In breve dall’America Latina - Ay Nicaragua, Nicaragüita
Angelucci Nadia Mercoledi, 25/03/2009 - Articolo pubblicato nel mensile NoiDonne di Novembre 2007
Nel novembre del 2006 il Parlamento nicaraguense aveva abolito un articolo del vecchio Codice Penale, in vigore da 130 anni, che prevedeva la possibilità dell’interruzione volontaria di gravidanza a scopo terapeutico. A distanza di un anno, il 13 settembre 2007, l’abolizione del comma 3 dell’articolo 143 del Nuovo Codice Penale, che regolava la possibilità di praticare l'aborto nel caso in cui almeno tre medici avessero certificato una situazione di grave pericolo per la vita della madre, è stata confermata. Il Codice stabilisce una pena da uno a tre anni di carcere per chi pratica l’aborto e da uno a due anni per le donne che se lo procurano da sole. Nel gennaio del 2007 associazioni che si occupano di diritti umani e gruppi di donne hanno presentato vari ricorsi di incostituzionalità alla Corte Suprema ma al momento questa non si è ancora pronunciata sul fatto.
Si chiude un percorso, a dire la verità piuttosto vergognoso, con il quale il Nicaragua entra nel novero dei paesi in cui non è possibile praticare l’interruzione volontaria di gravidanza neanche per gravi motivi di salute della madre o del feto, in seguito ad uno stupro o ad un incesto.
Il cammino che ha portato a questa situazione si inserisce nella rinnovata offensiva delle Chiese Cattolica ed Evangelica e nel desiderio dei partiti politici di ricevere un sostegno dalle gerarchie ecclesiastiche. Ciò che aggiunge allo sconcerto anche lo sdegno è il comportamento di Daniel Ortega, leader sandinista; a voler pensare male infatti la sua elezione a presidente, realizzata grazie all’appoggio politico delle correnti cattoliche ed evangeliche del paese, è avvenuta a pochissima distanza dalla sua svolta antiabortista. E risulta piuttosto discutibile la risposta del deputato sandinista Edwin Castro, che insieme a lui ha appoggiato la legge anti-aborto, che ha definito il fatto, all’indomani delle votazioni, “frutto di valutazioni che riguardano semplicemente un criterio di vita e di civiltà”.
A distanza di un anno dall’entrata in vigore della nuova norma, Human Rights Watch ha pubblicato il risultato di un’inchiesta che testimonia l’impatto devastante per la salute e la vita delle donne che ha portato la proibizione totale dell’interruzione volontaria di gravidanza. L’indagine, che si basa su interviste a medici, funzionari del sistema di salute pubblica, donne che hanno avuto bisogno di assistenza e familiari di donne che sono morte in seguite alla norma, si chiama ‘Sopra i loro cadaveri: negazione dell’accesso ai servizi ostetrici di emergenza e l’aborto terapeutico in Nicaragua’ e documenta come la nuova norma abbia provocato nelle donne anche il timore di concorrere a servizi di salute ‘legali’, nel caso di complicazioni durante la gravidanza, specialmente in caso di emorragie, per paura di essere imputate per aborto. Allo stesso tempo i medici per timore di essere sottoposti a un processo, molto spesso sono riluttanti a dare l’attenzione necessaria.

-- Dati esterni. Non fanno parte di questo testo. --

(** * Authentication service: register / verify / login / logout / password reset

    A shallow embedding of the Express handlers of [routes/auth.js], the
    guard [middleware/auth.js] and the mailer [mail/mailer.js].

    - JavaScript values that arrive in a request body are the type [JsValue];
      strings are sequences of 8-bit code units, the numbers of a body are
      integers.
    - The numbers the code computes are binary64: a rational, [NaN] or an
      infinity, every operation yielding the double nearest to its exact
      result ([Binary64]).
    - The relational store, the key-value store and the mail transport are
      fields of a [World]; every call that the handlers [await] is an
      operation of the monad [M], which threads the world, appends an [Event]
      to a trace when the call is issued and may throw according to the
      per-request fault plan [Faults].
    - A key of the key-value store is held with the instant at which it
      expires; a read at or after that instant finds nothing.
    - [try_catch] is the handlers' [try { } catch (err) { }].
    - [PUT /password] runs behind the guard; [config.js], the reconnection
      strategy of [redis.js] and the CORS middleware of [index.js] are pure
      functions of the process environment and of their arguments. *)

From Stdlib Require Import ZArith QArith Qround Qabs Qpower Ascii String Bool List Lia Lqa.
From stdpp Require Import gmap strings list.

Local Open Scope Z_scope.
Local Open Scope string_scope.

(** ** Strings as the handlers use them *)

Module JsString.

(** White space of [String.prototype.trim] and of the regex class [\s],
    for code units below 256: TAB, LF, VT, FF, CR, SP and NBSP. *)
Definition is_ws (c : ascii) : bool :=
  let n := N_of_ascii c in
  ((9 <=? n) && (n <=? 13) || (n =? 32) || (n =? 160))%N.

Definition is_digit (c : ascii) : bool :=
  let n := N_of_ascii c in ((48 <=? n) && (n <=? 57))%N.

Definition is_at (c : ascii) : bool := (N_of_ascii c =? 64)%N.
Definition is_dot (c : ascii) : bool := (N_of_ascii c =? 46)%N.

(** [String.prototype.toLowerCase] on one code unit: A-Z and the
    Latin-1 capitals (0xC0-0xDE without the multiplication sign 0xD7). *)
Definition lower_char (c : ascii) : ascii :=
  let n := N_of_ascii c in
  if ((65 <=? n) && (n <=? 90))%N then ascii_of_N (n + 32)
  else if ((192 <=? n) && (n <=? 222) && negb (n =? 215))%N
       then ascii_of_N (n + 32)
       else c.

Fixpoint toLowerCase (s : string) : string :=
  match s with
  | EmptyString => EmptyString
  | String c r => String (lower_char c) (toLowerCase r)
  end.

Fixpoint trimStart (s : string) : string :=
  match s with
  | EmptyString => EmptyString
  | String c r => if is_ws c then trimStart r else s
  end.

(** Drops the trailing white space: a character is kept when it is not
    white space or when something is kept after it. *)
Fixpoint trimEnd (s : string) : string :=
  match s with
  | EmptyString => EmptyString
  | String c r =>
      match trimEnd r with
      | EmptyString => if is_ws c then EmptyString else String c EmptyString
      | r' => String c r'
      end
  end.

Definition trim (s : string) : string := trimEnd (trimStart s).

(** [s.split(sep)[0]]: what comes before the first separator. *)
Fixpoint split_head (sep : ascii -> bool) (s : string) : string :=
  match s with
  | EmptyString => EmptyString
  | String c r => if sep c then EmptyString else String c (split_head sep r)
  end.

Definition len (s : string) : Z := Z.of_nat (String.length s).

Fixpoint startsWith (p s : string) : bool :=
match p, s with
| EmptyString, _ => true
| String _ _, EmptyString => false
| String a p', String b s' => Ascii.eqb a b && startsWith p' s'
end.

(** [s.slice(n)] for [0 <= n]. *)
Fixpoint slice (n : nat) (s : string) : string :=
  match n, s with
  | O, _ => s
  | S k, EmptyString => EmptyString
  | S k, String _ r => slice k r
  end.

End JsString.

(** ** Regular expressions: the two patterns of the handlers *)

Module Regex.

Inductive t : Type :=
| Void
| Eps
| Cls (p : ascii -> bool)
| Seq (a b : t)
| Alt (a b : t)
| Star (a : t).

Definition Plus (a : t) : t := Seq a (Star a).

Fixpoint nullable (r : t) : bool :=
  match r with
  | Void => false
  | Eps => true
  | Cls _ => false
  | Seq a b => nullable a && nullable b
  | Alt a b => nullable a || nullable b
  | Star _ => true
  end.

(** Brzozowski derivative. *)
Fixpoint deriv (c : ascii) (r : t) : t :=
  match r with
  | Void => Void
  | Eps => Void
  | Cls p => if p c then Eps else Void
  | Seq a b =>
      if nullable a then Alt (Seq (deriv c a) b) (deriv c b)
      else Seq (deriv c a) b
  | Alt a b => Alt (deriv c a) (deriv c b)
  | Star a => Seq (deriv c a) (Star a)
  end.

(** [/^r$/.test(s)]: the whole string matches. *)
Fixpoint test (r : t) (s : string) : bool :=
  match s with
  | EmptyString => nullable r
  | String c s' => test (deriv c r) s'
  end.

(** The language of a pattern, to state what [test] decides. *)
Inductive matches : t -> string -> Prop :=
| m_eps : matches Eps EmptyString
| m_cls p c : p c = true -> matches (Cls p) (String c EmptyString)
| m_seq a b s1 s2 : matches a s1 -> matches b s2 -> matches (Seq a b) (s1 +:+ s2)
| m_alt_l a b s : matches a s -> matches (Alt a b) s
| m_alt_r a b s : matches b s -> matches (Alt a b) s
| m_star_nil a : matches (Star a) EmptyString
| m_star_cons a s1 s2 :
    matches a s1 -> matches (Star a) s2 -> matches (Star a) (s1 +:+ s2).

Definition not_ws_at (c : ascii) : bool :=
  negb (JsString.is_ws c) && negb (JsString.is_at c).

(** [/^[^\s@]+@[^\s@]+\.[^\s@]+$/] *)
Definition emailRegex : t :=
  Seq (Plus (Cls not_ws_at))
    (Seq (Cls JsString.is_at)
       (Seq (Plus (Cls not_ws_at))
          (Seq (Cls JsString.is_dot) (Plus (Cls not_ws_at))))).

(** [/^\d{6}$/] *)
Definition codeRegex : t :=
  let d := Cls JsString.is_digit in
  Seq d (Seq d (Seq d (Seq d (Seq d d)))).

End Regex.

(** ** Binary64: the numbers of JavaScript *)

Module Binary64.

(** [floor (log2 x)] for [0 < x]: the difference of the bit lengths of the
    numerator and the denominator, or one less. *)
Definition ilog2 (x : Q) : Z :=
  let k := Z.log2 (Qnum x) - Z.log2 (Z.pos (Qden x)) in
  if Qle_bool (2 ^ k) x then k else k - 1.

(** The nearest integer, a tie going to the even one. *)
Definition rne (x : Q) : Z :=
  let f := Qfloor x in
  match (x - inject_Z f ?= 1 # 2)%Q with
  | Lt => f
  | Gt => f + 1
  | Eq => if Z.even f then f else f + 1
  end.

(** The doubles around [x] are the multiples of [2 ^ grid x]: 53
    significant bits, and no exponent below -1074 (the subnormal numbers). *)
Definition grid (x : Q) : Z := Z.max (ilog2 (Qabs x) - 52) (-1074).

(** Round to nearest, ties to even, with the exponent unbounded above. *)
Definition round (x : Q) : Q :=
  if Qeq_bool x 0 then 0%Q
  else let e := grid x in Qred (inject_Z (rne (x / 2 ^ e)) * 2 ^ e).

(** [Number.MAX_VALUE] *)
Definition max_value : Q := inject_Z ((2 ^ 53 - 1) * 2 ^ 971).

(** [x] is a finite double. *)
Definition is_double (x : Q) : bool :=
  Qeq_bool (round x) x && Qle_bool (Qabs x) max_value.

(** A value of type Number; the two zeros are not told apart. *)
Inductive t : Type :=
| NaN
| Inf (negative : bool)
| Fin (x : Q).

In un clima ovviamente infuocato sono già molte le famiglie che denunciano la morte di donne nei reparti di medicina d’urgenza. La madre di Angela Morales, di 22 anni racconta che la propria “figlia è morta dopo due giorni di ricovero, in cui non le sono state prestate cure di nessun genere”. Denuncia i medici che le avevano “diagnosticato un’emorragia, ma il bambino era ancora vivo”. Aggiunge, confermando l’inchiesta di Human Rights Watch, che: “Nessuno ha toccato Angela: i medici erano evasivi sulle sue condizioni, ma si respirava aria di apprensione e imbarazzo. Noi della famiglia l’abbiamo vista morire poco a poco e non potevamo credere che il servizio sanitario pubblico potesse rendersi complice di un assassinio”.
Continua così, in un clima di assoluto disinteresse per la salute di tante donne, il ricorso agli aborti clandestini fatti in casa, la situazione drammatica delle bambine madri, la violenza senza la possibilità neanche di un qualche tipo di riparazione.
E alla richiesta di tanti nicaraguensi si unisce anche Human Rights Watch che, nell’interesse di tutelare i diritti umani delle donne alla vita, all’integrità fisica, alla salute e alla non discriminazione, chiama il governo a derogare la norma che penalizza l’aborto e a garantire giuridicamente l’accesso al aborto volontario e sicuro.